Mandrake: visualizing microbial population structure by embedding millions of genomes into a low-dimensional representation
John A Lees, Gerry Tonkin-Hill, Zhirong Yang and Jukka Corander (2022). Mandrake: visualizing microbial population structure by embedding millions of genomes into a low-dimensional representation. Philosophical Transactions of the Royal Society B 377:20210237
Dimension reduction methods are a popular way to work with large amounts of genetic data: PCA, t-SNE and UMAP have all been used to analyse and visualise lots of samples in two-dimensions. These techniques are often used to cluster data, but have not been explicitly designed to do so. Some of these methods also stuggle to work with the millions of genomes now available.

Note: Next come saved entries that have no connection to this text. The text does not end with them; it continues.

Section Service.
Variable generateHash : jsstring -> jsstring.
Variable uuid_in : jsstring -> except jsstring.
Variable searchVideos :
  jsstring -> Youtube.SearchOptions -> except (list Youtube.YouTubeVideo).
Variable attempt : nat -> Youtube.YouTubeVideo -> Attempt.
Variable newRowId : jsstring.
Variable now : Z.

(** X25.  A job that has been processed never comes back into the queue of
    the worker, and processing it changes nothing for the others: after a
    run of [processJob] on a fingerprint, the queued jobs are the jobs that
    were queued before, in the same order, without those of that
    fingerprint. *)
Theorem processJob_leaves_the_queue (db : Database) (h q : jsstring)
    (t : QueryType) :
  getQueuedJobs (jobs (processJob searchVideos attempt newRowId now db h q t))
  = filter (fun j => hash j <> h) (getQueuedJobs (jobs db)).
Proof.
  destruct (PipelineFacts.processJob_outcome searchVideos attempt newRowId now
              db h q t) as (g & Hg & Hjobs & Hcase).
  unfold processJob. rewrite Hjobs.
  apply getQueuedJobs_updateWhere. intros j.
  destruct Hcase as [(_ & e & _ & Hfail & _)
                    | [(_ & r & Hdone & _)
                      | (_ & i & video & st & Hhang & Hst & _)]].
  - destruct (Hfail j) as [-> _]. discriminate.
  - destruct (Hdone j) as [-> _]. discriminate.
  - destruct (Hst j) as [-> _].
    destruct Hhang as [[_ ->]|[_ ->]]; discriminate.
Qed.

Here we re-implement and extend the stochastic cluster embedding (SCE) method to work with genetic data, which is optimised to find visually identifiable clusters. Stochastic gradient descent is used to optimise, which we port to GPUs, and can run through datasets with millions of samples in a couple of hours.
We show good clustering of all bacterial data in the ENA as of 2018 (661k samples) and SARS-CoV-2 as of Nov 2021 (about 1M samples). We also make some fun videos and audio of the optimisation process.
See the code on the software page too.
Pneumococcal genetic variability in age-dependent bacterial carriage
Philip HC Kremer, Bart Ferwerda, Hester J Bootsma, Nienke Y Rots, Alienke J Wijmenga-Monsuur, Elisabeth AM Sanders, Krzysztof Trzciński, Anne L Wyllie, Paul Turner, Arie van der Ende, Matthijs C Brouwer, Stephen D Bentley, Diederik van de Beek, John A Lees (2022). Pneumococcal genetic variability in age-dependent bacterial carriage. eLife 11:e69244
Previous studies have suggested that piliated S. pneumoniae strains are more commonly carried by infants, and there is a lot of evidence showing that infant immune response is different from adult immune response to carriage. Vaccine modelling studies have also suggested that to more effectively immunise against pneumococcal disease, the presently circulating population and distribution in adults and children should be accounted for.
We use genome-wide association studies (GWAS) to search for genetic factors associated with S. pneumoniae carriage in infants versus adults, in a meta-analysis over two populations. Overall we find wide between-cohort differences in strain composition, and between ages, but no clear independent genetic signals associated with infants or adults. This supports proposals future vaccination strategies which are primarily targeted at dominant circulating serotypes in specific pathogen populations.